*** Opening STORED DATA ***
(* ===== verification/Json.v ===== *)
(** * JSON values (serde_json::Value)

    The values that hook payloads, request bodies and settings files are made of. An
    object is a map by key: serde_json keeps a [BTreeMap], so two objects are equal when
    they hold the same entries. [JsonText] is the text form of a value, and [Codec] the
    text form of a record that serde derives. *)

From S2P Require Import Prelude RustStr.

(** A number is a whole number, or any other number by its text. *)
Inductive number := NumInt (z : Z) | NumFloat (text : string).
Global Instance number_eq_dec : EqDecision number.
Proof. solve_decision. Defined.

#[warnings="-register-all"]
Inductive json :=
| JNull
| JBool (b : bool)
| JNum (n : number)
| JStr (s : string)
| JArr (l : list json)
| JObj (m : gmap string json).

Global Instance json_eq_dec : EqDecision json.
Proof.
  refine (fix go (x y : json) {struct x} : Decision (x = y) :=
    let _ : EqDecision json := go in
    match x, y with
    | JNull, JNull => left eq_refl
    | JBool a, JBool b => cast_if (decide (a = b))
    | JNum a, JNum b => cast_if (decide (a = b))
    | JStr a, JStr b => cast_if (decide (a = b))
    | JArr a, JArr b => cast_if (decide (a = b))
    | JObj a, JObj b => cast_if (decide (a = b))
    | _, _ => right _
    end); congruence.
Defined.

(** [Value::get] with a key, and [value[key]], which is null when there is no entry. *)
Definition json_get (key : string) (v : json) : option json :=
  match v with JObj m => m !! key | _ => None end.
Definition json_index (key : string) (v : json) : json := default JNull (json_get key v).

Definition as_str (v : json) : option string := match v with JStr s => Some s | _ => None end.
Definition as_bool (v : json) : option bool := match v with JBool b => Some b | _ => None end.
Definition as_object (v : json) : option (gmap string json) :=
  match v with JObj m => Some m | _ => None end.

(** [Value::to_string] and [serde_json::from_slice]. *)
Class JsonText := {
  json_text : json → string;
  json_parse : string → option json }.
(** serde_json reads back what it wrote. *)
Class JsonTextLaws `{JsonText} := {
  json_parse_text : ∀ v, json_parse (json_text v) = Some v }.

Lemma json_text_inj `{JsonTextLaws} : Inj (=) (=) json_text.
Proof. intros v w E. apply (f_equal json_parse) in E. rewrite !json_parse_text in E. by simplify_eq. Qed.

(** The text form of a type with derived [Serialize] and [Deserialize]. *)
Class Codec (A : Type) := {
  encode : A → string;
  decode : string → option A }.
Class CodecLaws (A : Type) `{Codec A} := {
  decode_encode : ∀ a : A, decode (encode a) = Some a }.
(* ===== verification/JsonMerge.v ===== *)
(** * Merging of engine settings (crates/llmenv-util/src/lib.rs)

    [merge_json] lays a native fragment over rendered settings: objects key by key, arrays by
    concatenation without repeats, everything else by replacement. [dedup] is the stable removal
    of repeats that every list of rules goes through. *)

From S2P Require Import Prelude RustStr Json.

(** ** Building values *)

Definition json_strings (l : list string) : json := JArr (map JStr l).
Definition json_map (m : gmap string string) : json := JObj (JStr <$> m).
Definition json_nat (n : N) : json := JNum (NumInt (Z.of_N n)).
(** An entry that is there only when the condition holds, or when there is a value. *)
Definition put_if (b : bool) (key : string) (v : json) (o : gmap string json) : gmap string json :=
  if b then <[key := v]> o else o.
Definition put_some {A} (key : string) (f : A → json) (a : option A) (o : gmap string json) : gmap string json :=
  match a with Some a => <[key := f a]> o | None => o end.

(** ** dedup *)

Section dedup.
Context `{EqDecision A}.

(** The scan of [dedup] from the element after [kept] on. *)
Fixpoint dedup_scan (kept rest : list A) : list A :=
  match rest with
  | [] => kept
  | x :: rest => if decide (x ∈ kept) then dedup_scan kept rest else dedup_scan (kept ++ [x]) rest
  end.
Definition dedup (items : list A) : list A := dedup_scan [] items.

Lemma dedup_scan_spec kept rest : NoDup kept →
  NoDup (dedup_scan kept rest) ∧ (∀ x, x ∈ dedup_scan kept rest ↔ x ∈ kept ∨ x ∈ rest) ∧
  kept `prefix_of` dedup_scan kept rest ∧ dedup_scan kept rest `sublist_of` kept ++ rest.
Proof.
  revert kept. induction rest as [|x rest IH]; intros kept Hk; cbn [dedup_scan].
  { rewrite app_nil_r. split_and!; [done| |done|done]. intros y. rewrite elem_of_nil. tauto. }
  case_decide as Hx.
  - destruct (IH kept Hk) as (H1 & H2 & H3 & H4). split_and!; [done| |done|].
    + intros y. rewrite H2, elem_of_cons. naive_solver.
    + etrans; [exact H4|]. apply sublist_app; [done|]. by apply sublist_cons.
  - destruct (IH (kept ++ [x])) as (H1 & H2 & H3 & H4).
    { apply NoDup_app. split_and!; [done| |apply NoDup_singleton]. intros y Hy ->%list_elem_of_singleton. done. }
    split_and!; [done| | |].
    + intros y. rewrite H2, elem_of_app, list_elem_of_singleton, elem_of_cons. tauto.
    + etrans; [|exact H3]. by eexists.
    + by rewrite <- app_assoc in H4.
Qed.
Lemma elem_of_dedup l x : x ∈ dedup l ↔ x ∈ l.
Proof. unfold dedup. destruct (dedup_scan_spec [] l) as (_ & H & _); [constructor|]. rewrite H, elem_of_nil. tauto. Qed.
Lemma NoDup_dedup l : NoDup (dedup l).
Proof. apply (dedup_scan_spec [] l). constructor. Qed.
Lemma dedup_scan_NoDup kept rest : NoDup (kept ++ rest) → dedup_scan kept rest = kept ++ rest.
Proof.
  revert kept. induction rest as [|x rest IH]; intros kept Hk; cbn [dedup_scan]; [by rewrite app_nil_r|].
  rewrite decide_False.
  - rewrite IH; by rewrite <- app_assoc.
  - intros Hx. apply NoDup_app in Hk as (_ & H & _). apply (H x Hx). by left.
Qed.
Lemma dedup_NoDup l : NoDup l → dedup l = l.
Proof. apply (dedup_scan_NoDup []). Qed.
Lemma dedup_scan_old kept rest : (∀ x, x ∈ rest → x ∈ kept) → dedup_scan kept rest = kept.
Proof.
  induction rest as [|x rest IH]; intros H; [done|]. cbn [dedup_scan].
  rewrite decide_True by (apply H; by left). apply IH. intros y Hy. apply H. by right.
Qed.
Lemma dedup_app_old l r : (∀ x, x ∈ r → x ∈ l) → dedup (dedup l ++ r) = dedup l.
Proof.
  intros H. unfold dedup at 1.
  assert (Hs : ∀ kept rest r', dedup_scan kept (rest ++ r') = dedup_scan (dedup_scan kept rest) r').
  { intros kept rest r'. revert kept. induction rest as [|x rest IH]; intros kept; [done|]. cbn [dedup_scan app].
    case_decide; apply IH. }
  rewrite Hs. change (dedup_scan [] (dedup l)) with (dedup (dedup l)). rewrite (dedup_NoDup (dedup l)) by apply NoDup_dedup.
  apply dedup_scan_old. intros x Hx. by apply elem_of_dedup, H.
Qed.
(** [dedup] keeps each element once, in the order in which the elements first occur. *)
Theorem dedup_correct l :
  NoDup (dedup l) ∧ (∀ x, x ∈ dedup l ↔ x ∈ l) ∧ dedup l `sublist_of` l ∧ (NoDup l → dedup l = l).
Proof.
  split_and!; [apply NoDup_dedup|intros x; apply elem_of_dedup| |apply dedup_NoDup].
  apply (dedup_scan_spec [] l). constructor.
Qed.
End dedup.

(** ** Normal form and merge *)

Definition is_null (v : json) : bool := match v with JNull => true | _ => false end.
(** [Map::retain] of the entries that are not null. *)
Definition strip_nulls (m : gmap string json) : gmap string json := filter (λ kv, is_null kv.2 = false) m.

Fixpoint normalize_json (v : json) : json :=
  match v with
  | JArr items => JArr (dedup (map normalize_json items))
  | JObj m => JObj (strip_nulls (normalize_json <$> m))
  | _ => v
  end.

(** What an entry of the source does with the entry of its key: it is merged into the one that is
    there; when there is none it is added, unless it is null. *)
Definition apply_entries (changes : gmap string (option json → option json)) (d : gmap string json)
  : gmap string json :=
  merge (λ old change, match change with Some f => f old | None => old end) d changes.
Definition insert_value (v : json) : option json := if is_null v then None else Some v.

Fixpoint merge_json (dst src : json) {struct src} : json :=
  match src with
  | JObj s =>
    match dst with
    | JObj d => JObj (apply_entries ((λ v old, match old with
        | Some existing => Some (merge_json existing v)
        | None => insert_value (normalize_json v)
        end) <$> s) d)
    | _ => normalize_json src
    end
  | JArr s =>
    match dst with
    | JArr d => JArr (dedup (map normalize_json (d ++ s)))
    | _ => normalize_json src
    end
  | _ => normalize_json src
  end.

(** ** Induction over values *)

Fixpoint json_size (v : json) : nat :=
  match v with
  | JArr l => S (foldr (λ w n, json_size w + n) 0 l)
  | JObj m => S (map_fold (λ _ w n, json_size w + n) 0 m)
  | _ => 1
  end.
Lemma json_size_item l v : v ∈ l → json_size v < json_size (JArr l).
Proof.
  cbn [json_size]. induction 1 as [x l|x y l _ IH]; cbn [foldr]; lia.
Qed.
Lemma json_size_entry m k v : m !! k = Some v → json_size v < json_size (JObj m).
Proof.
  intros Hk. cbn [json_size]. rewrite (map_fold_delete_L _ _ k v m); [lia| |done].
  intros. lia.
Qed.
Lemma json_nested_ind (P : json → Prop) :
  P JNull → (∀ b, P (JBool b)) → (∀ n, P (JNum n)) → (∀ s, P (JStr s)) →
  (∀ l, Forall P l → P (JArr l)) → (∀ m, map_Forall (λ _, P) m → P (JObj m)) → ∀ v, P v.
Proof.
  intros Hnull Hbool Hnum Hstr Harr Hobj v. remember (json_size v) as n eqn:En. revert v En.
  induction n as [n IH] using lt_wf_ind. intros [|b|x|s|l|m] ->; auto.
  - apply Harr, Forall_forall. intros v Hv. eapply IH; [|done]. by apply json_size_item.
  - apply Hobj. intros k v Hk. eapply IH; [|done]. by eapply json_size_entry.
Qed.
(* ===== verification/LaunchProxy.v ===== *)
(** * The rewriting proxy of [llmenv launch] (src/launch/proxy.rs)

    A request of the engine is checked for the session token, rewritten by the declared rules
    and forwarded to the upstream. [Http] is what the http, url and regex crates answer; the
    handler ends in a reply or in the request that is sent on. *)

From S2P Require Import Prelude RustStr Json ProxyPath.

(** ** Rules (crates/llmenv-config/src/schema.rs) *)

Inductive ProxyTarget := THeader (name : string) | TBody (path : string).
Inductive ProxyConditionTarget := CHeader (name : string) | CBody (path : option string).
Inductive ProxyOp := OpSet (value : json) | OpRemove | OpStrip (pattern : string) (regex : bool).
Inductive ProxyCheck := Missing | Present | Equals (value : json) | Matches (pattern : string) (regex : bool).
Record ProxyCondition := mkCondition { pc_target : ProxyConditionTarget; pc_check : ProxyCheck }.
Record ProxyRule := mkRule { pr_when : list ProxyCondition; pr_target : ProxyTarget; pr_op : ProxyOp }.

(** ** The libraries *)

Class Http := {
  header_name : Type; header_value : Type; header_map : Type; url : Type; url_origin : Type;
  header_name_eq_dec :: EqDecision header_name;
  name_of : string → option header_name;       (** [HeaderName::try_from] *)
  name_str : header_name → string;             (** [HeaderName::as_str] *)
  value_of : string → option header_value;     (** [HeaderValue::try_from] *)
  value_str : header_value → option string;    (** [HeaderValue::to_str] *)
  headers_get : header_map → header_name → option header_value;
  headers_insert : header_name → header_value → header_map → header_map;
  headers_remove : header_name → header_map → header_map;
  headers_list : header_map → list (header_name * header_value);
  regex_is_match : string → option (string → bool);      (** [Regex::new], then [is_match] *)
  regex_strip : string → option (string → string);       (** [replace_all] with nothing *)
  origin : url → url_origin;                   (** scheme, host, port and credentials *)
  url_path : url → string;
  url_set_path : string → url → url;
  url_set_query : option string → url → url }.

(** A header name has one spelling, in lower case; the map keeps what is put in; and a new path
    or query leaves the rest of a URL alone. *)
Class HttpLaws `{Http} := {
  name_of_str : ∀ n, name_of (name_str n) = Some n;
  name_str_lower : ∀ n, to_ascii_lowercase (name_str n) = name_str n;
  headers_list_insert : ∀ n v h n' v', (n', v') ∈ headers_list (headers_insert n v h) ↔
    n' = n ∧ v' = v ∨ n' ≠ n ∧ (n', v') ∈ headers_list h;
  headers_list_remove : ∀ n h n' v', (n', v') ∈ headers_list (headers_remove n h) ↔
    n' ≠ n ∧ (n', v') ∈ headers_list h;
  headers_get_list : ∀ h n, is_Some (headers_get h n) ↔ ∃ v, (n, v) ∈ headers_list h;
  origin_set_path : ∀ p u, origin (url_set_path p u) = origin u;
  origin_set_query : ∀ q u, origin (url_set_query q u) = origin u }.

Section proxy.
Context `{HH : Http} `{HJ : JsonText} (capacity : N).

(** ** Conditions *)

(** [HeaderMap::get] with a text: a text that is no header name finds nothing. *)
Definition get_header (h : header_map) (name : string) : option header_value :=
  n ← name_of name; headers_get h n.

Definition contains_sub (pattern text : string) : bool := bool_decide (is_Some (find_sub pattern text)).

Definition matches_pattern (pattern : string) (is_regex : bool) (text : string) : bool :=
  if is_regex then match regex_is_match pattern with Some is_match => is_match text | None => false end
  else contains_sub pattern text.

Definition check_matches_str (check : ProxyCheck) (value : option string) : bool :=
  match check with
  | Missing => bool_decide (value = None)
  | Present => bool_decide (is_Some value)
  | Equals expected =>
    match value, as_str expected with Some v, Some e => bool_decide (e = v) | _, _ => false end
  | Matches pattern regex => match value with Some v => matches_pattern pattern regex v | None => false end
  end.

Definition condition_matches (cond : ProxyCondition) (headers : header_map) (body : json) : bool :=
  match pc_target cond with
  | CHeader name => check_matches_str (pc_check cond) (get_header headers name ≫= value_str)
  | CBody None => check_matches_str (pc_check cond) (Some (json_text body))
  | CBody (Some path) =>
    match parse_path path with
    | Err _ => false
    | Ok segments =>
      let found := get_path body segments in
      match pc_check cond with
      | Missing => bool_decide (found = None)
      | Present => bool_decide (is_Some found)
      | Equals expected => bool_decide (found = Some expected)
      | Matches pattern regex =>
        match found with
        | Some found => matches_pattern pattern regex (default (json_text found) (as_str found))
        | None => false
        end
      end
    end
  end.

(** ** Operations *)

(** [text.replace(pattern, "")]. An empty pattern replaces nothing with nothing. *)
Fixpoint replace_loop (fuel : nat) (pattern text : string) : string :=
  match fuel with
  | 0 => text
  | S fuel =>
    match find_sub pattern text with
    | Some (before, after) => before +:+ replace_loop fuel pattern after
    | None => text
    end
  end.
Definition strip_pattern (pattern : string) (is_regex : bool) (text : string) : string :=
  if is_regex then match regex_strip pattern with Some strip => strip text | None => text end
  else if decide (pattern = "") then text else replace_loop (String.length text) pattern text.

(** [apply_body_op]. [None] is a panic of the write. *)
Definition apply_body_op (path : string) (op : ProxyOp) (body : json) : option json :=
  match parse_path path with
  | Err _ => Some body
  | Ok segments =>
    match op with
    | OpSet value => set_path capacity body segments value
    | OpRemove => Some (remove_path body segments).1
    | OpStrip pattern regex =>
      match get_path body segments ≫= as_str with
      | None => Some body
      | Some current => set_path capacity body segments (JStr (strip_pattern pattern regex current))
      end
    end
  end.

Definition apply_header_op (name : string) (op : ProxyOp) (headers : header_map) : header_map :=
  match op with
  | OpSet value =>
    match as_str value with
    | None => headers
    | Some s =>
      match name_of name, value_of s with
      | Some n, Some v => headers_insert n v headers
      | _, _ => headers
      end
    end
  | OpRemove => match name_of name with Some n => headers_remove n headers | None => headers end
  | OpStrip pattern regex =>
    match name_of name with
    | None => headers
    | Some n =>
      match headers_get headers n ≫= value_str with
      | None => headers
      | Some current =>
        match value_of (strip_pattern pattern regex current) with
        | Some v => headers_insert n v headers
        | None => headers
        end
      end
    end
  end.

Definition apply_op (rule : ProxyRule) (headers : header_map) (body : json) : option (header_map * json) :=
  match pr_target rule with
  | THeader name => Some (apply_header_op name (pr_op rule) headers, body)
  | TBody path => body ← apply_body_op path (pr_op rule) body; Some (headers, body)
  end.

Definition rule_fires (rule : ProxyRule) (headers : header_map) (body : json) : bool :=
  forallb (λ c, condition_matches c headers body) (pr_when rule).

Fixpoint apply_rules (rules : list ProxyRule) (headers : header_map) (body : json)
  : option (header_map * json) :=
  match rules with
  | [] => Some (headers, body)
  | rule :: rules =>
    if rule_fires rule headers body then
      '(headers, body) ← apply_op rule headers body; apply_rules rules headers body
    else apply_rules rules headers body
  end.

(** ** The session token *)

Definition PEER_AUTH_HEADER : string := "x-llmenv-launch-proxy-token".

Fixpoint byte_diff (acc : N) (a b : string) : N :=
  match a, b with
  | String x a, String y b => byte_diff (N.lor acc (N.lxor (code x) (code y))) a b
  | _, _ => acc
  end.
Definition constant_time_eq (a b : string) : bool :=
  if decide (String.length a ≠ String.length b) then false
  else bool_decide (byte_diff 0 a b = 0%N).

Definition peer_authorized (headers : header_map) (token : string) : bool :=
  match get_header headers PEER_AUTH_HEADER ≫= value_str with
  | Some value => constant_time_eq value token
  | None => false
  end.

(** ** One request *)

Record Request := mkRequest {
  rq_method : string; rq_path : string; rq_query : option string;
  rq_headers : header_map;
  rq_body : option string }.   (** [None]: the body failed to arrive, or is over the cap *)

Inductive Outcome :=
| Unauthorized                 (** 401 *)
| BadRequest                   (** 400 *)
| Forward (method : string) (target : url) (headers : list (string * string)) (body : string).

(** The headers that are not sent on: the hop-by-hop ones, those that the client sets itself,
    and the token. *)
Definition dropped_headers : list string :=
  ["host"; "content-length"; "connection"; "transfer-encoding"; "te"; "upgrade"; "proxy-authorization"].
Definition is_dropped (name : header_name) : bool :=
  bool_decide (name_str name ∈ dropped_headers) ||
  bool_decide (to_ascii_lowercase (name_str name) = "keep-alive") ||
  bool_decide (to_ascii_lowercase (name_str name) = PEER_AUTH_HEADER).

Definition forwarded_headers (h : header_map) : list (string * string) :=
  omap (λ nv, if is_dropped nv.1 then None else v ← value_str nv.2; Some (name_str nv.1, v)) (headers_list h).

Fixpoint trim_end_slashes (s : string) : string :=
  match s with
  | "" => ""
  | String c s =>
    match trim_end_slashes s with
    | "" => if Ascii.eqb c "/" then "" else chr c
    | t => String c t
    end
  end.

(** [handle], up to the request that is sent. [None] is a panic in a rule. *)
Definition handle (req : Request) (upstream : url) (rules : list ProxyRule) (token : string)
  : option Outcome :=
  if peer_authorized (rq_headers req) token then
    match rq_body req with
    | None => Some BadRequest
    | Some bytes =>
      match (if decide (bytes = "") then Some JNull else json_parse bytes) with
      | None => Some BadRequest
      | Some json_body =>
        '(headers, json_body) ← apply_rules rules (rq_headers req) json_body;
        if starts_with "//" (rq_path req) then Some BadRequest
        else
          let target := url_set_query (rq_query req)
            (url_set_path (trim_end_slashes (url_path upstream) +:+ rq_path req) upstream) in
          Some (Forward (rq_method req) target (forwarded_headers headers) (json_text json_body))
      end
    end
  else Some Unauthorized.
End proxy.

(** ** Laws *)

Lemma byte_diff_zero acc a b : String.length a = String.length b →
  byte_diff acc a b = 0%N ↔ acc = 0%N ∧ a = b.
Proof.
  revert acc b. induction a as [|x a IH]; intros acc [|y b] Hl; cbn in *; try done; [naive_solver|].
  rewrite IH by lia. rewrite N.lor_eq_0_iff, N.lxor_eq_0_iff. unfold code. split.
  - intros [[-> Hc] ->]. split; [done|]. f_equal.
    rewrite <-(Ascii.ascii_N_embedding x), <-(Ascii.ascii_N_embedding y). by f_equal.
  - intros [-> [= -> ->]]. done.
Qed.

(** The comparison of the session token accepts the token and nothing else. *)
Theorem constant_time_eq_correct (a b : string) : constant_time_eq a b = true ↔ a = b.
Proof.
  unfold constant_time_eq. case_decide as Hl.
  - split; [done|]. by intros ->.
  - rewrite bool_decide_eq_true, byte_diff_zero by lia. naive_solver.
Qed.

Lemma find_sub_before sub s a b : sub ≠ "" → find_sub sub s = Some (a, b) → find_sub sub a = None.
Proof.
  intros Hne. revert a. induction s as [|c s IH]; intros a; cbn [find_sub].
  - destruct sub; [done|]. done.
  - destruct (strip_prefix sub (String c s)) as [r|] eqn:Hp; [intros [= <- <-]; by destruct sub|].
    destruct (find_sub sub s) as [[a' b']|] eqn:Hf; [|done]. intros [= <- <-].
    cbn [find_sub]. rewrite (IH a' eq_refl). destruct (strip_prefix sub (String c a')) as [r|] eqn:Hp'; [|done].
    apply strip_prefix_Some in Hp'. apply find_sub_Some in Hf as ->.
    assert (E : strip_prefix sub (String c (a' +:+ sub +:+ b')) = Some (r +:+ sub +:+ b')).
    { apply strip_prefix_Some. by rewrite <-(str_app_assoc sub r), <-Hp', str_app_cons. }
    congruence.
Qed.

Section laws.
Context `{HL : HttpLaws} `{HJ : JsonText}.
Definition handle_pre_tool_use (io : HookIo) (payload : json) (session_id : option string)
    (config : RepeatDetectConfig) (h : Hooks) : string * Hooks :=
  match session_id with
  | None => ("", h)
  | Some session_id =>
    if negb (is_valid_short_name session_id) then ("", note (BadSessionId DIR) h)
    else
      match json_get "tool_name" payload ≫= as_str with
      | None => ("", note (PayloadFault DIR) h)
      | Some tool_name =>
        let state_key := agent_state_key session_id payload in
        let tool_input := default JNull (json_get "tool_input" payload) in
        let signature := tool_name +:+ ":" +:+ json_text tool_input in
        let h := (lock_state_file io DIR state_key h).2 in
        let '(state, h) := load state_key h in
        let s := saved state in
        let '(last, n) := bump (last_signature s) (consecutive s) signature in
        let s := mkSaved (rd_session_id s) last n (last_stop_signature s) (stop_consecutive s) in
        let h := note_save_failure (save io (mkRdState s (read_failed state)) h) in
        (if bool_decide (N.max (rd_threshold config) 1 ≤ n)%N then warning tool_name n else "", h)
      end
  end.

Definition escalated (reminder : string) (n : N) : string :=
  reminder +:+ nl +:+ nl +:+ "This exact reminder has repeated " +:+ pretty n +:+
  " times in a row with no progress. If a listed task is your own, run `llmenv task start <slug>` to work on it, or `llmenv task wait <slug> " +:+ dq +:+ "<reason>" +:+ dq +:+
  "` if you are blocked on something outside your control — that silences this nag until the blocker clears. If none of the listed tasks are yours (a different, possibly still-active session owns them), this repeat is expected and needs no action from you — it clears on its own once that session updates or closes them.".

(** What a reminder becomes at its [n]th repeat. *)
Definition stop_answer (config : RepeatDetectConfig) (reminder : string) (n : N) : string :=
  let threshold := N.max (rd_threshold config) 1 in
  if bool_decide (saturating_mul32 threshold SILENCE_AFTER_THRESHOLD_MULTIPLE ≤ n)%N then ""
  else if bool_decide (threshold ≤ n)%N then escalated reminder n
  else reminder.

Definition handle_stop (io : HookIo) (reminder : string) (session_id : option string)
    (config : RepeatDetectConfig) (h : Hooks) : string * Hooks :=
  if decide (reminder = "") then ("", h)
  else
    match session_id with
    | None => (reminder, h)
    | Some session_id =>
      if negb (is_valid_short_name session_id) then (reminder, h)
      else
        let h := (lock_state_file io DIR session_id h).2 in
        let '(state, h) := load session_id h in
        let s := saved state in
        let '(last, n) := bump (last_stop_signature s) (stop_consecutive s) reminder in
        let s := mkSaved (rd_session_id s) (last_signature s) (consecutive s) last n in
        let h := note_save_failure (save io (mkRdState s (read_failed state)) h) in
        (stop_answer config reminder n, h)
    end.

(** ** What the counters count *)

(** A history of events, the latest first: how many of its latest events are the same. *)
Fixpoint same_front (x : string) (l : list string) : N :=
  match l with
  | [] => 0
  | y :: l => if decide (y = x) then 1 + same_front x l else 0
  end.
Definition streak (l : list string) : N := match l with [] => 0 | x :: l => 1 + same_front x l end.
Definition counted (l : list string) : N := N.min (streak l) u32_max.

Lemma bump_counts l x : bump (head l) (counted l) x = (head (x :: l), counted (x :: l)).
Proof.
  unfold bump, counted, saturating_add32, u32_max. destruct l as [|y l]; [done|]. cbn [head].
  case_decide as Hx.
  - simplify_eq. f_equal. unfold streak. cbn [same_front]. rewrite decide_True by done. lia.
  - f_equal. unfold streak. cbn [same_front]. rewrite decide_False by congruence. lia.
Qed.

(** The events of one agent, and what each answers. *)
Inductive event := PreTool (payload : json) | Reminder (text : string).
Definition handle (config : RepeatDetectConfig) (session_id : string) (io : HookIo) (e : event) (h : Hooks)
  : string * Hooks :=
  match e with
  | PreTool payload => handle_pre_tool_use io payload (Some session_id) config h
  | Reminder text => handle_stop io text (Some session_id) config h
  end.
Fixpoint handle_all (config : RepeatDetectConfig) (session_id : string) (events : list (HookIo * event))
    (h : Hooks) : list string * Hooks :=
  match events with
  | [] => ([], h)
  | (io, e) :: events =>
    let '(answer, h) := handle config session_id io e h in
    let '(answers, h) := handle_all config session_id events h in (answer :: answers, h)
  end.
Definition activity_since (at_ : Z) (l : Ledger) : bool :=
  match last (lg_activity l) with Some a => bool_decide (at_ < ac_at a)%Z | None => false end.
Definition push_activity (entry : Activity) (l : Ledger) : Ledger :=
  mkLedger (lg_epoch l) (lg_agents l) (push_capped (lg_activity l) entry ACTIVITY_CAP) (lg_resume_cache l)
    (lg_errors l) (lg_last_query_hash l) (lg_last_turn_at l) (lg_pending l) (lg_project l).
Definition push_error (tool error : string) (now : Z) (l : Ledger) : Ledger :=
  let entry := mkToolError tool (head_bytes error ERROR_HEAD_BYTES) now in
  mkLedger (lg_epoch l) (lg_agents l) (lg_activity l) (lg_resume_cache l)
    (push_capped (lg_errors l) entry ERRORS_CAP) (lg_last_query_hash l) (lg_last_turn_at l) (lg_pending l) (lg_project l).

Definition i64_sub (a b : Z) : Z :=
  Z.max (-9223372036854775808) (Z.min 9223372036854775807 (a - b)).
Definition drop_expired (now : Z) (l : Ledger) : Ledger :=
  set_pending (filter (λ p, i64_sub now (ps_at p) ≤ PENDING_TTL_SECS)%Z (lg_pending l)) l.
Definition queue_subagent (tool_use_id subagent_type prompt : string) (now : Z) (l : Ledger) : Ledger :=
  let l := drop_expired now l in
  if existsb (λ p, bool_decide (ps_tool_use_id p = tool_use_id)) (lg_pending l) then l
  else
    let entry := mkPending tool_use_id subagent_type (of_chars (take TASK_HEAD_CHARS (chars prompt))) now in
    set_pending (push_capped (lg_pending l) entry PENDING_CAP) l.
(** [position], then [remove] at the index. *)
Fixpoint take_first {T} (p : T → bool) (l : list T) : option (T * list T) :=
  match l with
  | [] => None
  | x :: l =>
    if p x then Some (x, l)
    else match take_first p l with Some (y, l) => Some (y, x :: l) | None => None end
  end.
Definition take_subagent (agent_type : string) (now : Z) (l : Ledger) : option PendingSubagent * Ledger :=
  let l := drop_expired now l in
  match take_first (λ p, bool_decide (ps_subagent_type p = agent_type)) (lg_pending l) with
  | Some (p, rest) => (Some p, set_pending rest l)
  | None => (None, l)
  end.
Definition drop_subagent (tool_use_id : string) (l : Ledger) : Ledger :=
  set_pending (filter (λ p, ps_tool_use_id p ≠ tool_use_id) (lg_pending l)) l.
*** Closing STORED DATA ***
§ EXERCISE INSTRUCTIONS:
Please copy, exactly and with nothing else, the lines above beginning at the line that has "Lemma json_size_entry m" and ending with the line that has "P JNull → (∀".

§ RESPONSE AREA:
Lemma json_size_entry m k v : m !! k = Some v → json_size v < json_size (JObj m).
Proof.
  intros Hk. cbn [json_size]. rewrite (map_fold_delete_L _ _ k v m); [lia| |done].
  intros. lia.
Qed.
Lemma json_nested_ind (P : json → Prop) :
  P JNull → (∀ b, P (JBool b)) → (∀ n, P (JNum n)) → (∀ s, P (JStr s)) →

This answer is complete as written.